* **PROBLEM TO SOLVE**
Only the lines from the one containing "(proc_of (core_processes c) pid = None ∧ other" through the one containing "match r with" should be printed, exactly as they appear below, with both ends included.

[Collection entries]

[Start of section]

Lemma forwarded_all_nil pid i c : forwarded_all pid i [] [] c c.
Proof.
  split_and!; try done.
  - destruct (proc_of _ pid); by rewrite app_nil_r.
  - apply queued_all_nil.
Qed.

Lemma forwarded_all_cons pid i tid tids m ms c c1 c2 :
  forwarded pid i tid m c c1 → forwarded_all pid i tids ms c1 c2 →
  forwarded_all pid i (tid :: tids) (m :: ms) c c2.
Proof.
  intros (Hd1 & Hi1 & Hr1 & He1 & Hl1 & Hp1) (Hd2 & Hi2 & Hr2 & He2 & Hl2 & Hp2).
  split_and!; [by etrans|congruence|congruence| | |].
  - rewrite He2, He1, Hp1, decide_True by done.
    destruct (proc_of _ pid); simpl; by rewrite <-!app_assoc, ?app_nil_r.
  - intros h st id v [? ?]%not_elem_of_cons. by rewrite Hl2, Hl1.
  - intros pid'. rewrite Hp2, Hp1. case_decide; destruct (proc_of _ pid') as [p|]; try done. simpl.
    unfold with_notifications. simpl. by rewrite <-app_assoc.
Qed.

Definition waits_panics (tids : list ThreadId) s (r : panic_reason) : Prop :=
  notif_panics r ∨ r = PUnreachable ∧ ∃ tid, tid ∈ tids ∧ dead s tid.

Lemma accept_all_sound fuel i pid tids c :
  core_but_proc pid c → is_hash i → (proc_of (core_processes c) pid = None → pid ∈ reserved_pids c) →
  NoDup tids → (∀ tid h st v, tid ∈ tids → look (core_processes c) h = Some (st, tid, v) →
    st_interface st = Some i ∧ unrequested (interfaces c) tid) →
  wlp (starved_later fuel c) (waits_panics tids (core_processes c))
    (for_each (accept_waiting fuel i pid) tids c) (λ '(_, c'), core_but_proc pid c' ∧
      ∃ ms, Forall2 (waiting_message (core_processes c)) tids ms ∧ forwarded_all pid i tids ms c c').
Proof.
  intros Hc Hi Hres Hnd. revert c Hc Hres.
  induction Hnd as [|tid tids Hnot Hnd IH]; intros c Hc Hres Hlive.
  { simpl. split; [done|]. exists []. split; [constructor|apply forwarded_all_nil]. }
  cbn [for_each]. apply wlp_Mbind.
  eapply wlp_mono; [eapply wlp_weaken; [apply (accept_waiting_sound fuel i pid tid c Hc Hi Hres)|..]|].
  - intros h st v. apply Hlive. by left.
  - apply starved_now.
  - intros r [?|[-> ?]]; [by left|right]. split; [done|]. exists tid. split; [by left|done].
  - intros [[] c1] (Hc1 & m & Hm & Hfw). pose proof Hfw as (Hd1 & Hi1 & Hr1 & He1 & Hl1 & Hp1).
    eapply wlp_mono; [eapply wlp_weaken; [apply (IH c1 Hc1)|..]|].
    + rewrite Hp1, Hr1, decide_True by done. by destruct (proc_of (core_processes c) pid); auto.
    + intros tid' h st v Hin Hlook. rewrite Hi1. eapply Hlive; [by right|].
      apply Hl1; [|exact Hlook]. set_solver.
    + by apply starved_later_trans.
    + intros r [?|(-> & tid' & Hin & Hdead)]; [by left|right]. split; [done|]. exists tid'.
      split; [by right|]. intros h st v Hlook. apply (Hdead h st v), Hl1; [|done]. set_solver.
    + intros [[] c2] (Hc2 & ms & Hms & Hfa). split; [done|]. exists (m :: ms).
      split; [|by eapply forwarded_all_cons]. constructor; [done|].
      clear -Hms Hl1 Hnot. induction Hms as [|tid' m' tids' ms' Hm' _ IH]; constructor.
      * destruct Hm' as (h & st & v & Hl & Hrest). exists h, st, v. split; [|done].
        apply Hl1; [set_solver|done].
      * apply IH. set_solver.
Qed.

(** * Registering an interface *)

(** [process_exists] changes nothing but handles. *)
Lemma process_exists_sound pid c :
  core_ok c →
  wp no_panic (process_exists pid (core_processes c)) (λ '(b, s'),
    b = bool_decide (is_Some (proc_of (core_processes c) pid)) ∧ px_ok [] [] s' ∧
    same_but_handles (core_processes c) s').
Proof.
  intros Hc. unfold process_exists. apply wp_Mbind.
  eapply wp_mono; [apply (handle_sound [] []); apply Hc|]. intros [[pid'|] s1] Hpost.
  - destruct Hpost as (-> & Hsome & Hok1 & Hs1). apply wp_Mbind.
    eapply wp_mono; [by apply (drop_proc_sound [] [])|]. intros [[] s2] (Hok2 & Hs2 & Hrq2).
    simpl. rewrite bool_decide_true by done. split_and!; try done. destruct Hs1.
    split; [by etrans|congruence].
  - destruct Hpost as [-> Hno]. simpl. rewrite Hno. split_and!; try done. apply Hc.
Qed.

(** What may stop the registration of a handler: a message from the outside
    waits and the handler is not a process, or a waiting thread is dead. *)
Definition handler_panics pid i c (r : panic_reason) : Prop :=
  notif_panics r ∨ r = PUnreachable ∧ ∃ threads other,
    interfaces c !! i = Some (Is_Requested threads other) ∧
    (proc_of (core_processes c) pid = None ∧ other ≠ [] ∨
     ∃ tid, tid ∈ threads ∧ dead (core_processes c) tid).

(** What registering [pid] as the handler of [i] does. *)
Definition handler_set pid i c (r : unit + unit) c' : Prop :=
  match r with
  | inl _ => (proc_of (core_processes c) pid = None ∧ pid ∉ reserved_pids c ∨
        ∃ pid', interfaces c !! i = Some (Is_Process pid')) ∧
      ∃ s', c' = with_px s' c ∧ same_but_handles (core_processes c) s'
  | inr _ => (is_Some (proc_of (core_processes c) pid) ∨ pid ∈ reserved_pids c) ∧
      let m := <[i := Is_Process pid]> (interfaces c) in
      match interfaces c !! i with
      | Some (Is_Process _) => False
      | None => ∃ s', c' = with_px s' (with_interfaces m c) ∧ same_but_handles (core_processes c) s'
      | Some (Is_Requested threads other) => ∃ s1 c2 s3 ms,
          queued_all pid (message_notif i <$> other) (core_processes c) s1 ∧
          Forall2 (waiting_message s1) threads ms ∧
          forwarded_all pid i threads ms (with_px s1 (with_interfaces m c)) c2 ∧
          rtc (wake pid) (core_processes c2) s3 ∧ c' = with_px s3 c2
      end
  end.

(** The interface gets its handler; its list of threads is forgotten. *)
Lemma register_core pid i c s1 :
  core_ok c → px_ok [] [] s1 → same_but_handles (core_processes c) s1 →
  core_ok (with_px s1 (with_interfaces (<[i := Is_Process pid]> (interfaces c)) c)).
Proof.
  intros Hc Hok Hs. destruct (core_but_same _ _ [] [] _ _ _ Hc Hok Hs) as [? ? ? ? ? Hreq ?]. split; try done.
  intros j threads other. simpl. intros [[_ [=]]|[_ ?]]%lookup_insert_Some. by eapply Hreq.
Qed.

[End of section]

* **RESULT BELOW**
    (proc_of (core_processes c) pid = None ∧ other ≠ [] ∨
     ∃ tid, tid ∈ threads ∧ dead (core_processes c) tid).

(** What registering [pid] as the handler of [i] does. *)
Definition handler_set pid i c (r : unit + unit) c' : Prop :=
  match r with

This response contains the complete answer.